INFORMATION GIVEN >>
(** * The refrigeration dashboard's telemetry simulator

    A shallow embedding of the simulator core of the two dashboard
    components (the random-walk value generator, the defrost state machine,
    the bootstrap of the history and the periodic update), and the
    properties of the specification settled against it.

    Conventions of the embedding.
    - A JavaScript number is an exact rational ([Q]): arithmetic is the
      ideal one, without the rounding of IEEE doubles, and the decimal
      literals of the source ([0.3], [1.5], ...) denote the rationals they
      spell.  Equality of numbers is [==] ([Qeq]).
    - [Math.random()] reads the next element of an explicit sequence of
      draws; the code that draws is written in a small state monad over
      that sequence, in the order in which JavaScript evaluates it.
    - [Date.now()] and [new Date()] are inputs: a time is a number of
      milliseconds ([Z]); [toLocaleTimeString] is a parameter.
    - React state ([useState]) is a record; a state setter builds the next
      record. *)

From Stdlib Require Import QArith Qminmax ZArith List String Bool Lia Lqa.
From Stdlib Require Import Sorted.
Import ListNotations.

Set Implicit Arguments.
Open Scope Q_scope.

(** ** JavaScript primitives *)

Module JS.

Definition Math_min (x y : Q) : Q := Qmin x y.
Definition Math_max (x y : Q) : Q := Qmax x y.

(** [x < y] and [x > y] on numbers. *)
Definition lt (x y : Q) : bool :=
  match x ?= y with Lt => true | _ => false end.
Definition gt (x y : Q) : bool := lt y x.

(** [arr.slice(-n)]: the last [n] elements, the whole array when it has
    no more than [n]. *)
Definition slice_last {A : Type} (n : nat) (arr : list A) : list A :=
  skipn (List.length arr - n)%nat arr.

(** The sequence of results of [Math.random()] and how many were read. *)
Record RandomSource : Type := {
  draws : nat -> Q;
  position : nat
}.

Definition Rand (A : Type) : Type := RandomSource -> A * RandomSource.

Definition ret {A : Type} (a : A) : Rand A := fun g => (a, g).

Definition bind {A B : Type} (m : Rand A) (k : A -> Rand B) : Rand B :=
  fun g => let (a, g') := m g in k a g'.

Definition Math_random : Rand Q :=
  fun g => (draws g (position g),
            {| draws := draws g; position := S (position g) |}).

(** The [n]-th result still to come. *)
Definition peek (g : RandomSource) (n : nat) : Q :=
  draws g (n + position g)%nat.

Definition advance (n : nat) (g : RandomSource) : RandomSource :=
  {| draws := draws g; position := (n + position g)%nat |}.

(** [Math.random()] returns a number in [[0, 1)]. *)
Definition in_unit_interval (g : RandomSource) : Prop :=
  forall n : nat, 0 <= draws g n /\ draws g n < 1.

(** A source that always returns [r]. *)
Definition constant (r : Q) : RandomSource :=
  {| draws := fun _ => r; position := 0%nat |}.

(** A source that returns the elements of [l], then [r] for ever. *)
Definition scripted (l : list Q) (r : Q) : RandomSource :=
  {| draws := fun n => nth n l r; position := 0%nat |}.

End JS.

Import JS.

Notation "x <- m ;; k" := (bind m (fun x => k))
  (at level 61, m at next level, right associativity).

(** ** The shapes of the objects *)

(** An object with one entry per analog channel: [SIMULATION_CONFIG],
    [currentValues], [newValues] and the readings of a data point. *)
Record Channels (A : Type) : Type := {
  caseTemp : A;
  suctionTemp : A;
  dischargeTemp : A;
  evaporatorTemp : A;
  txValvePosition : A;
  txValveSuperheat : A
}.

Record ChannelConfig : Type := {
  baseline : Q;
  variance : Q;
  min : Q;
  max : Q
}.

Record BinaryStates : Type := {
  defrostMode : bool;
  compressorRunning : bool;
  evaporatorFan : bool;
  caseLight : bool;
  doorSwitch : bool;
  alarmStatus : bool
}.

(** A data point [{ time, timestamp, ...values }]. *)
Record DataPoint : Type := {
  time : string;
  timestamp : Z;
  readings : Channels Q
}.

(** The state of the component. *)
Record State : Type := {
  data : list DataPoint;
  binaryStates : BinaryStates;
  currentValues : Channels Q;
  isPaused : bool
}.

(** ** src/components/RefrigerationDashboard.jsx *)

Module Dashboard.

Definition SIMULATION_CONFIG : Channels ChannelConfig := {|
  caseTemp := {| baseline := 35; variance := 2; min := 32; max := 40 |};
  suctionTemp := {| baseline := 20; variance := 3; min := 15; max := 25 |};
  dischargeTemp := {| baseline := 140; variance := 5; min := 130; max := 155 |};
  evaporatorTemp := {| baseline := 28; variance := 2; min := 25; max := 35 |};
  txValvePosition := {| baseline := 45; variance := 10; min := 20; max := 70 |};
  txValveSuperheat := {| baseline := 8; variance := 2; min := 4; max := 15 |}
|}.

Definition generateValue (config : ChannelConfig) (previousValue : Q)
    (inDefrost : bool) : Rand Q :=
  if inDefrost then
    let defrostMultiplier := if lt (baseline config) 50 then 1.5 else 1.1 in
    r <- Math_random ;;
    ret (Math_min (max config)
           (previousValue + (r - 0.3) * variance config * defrostMultiplier))
  else
    r1 <- Math_random ;;
    let target := baseline config + (r1 - 0.5) * variance config in
    r2 <- Math_random ;;
    let change :=
      (target - previousValue) * 0.3 + (r2 - 0.5) * variance config * 0.5 in
    ret (Math_max (min config) (Math_min (max config) (previousValue + change))).

(** The initial values of [useState]. *)
Definition initialState : State := {|
  data := [];
  binaryStates := {|
    defrostMode := false;
    compressorRunning := true;
    evaporatorFan := true;
    caseLight := true;
    doorSwitch := false;
    alarmStatus := false
  |};
  currentValues := {|
    caseTemp := 35;
    suctionTemp := 20;
    dischargeTemp := 140;
    evaporatorTemp := 28;
    txValvePosition := 45;
    txValveSuperheat := 8
  |};
  isPaused := false
|}.

Section Component.

Variable toLocaleTimeString : Z -> string.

YOUR OBJECTIVE >> Looking at the entries above, state the number of lines that contain "previousValue" and add nothing more.

FINISHED TASK >> 4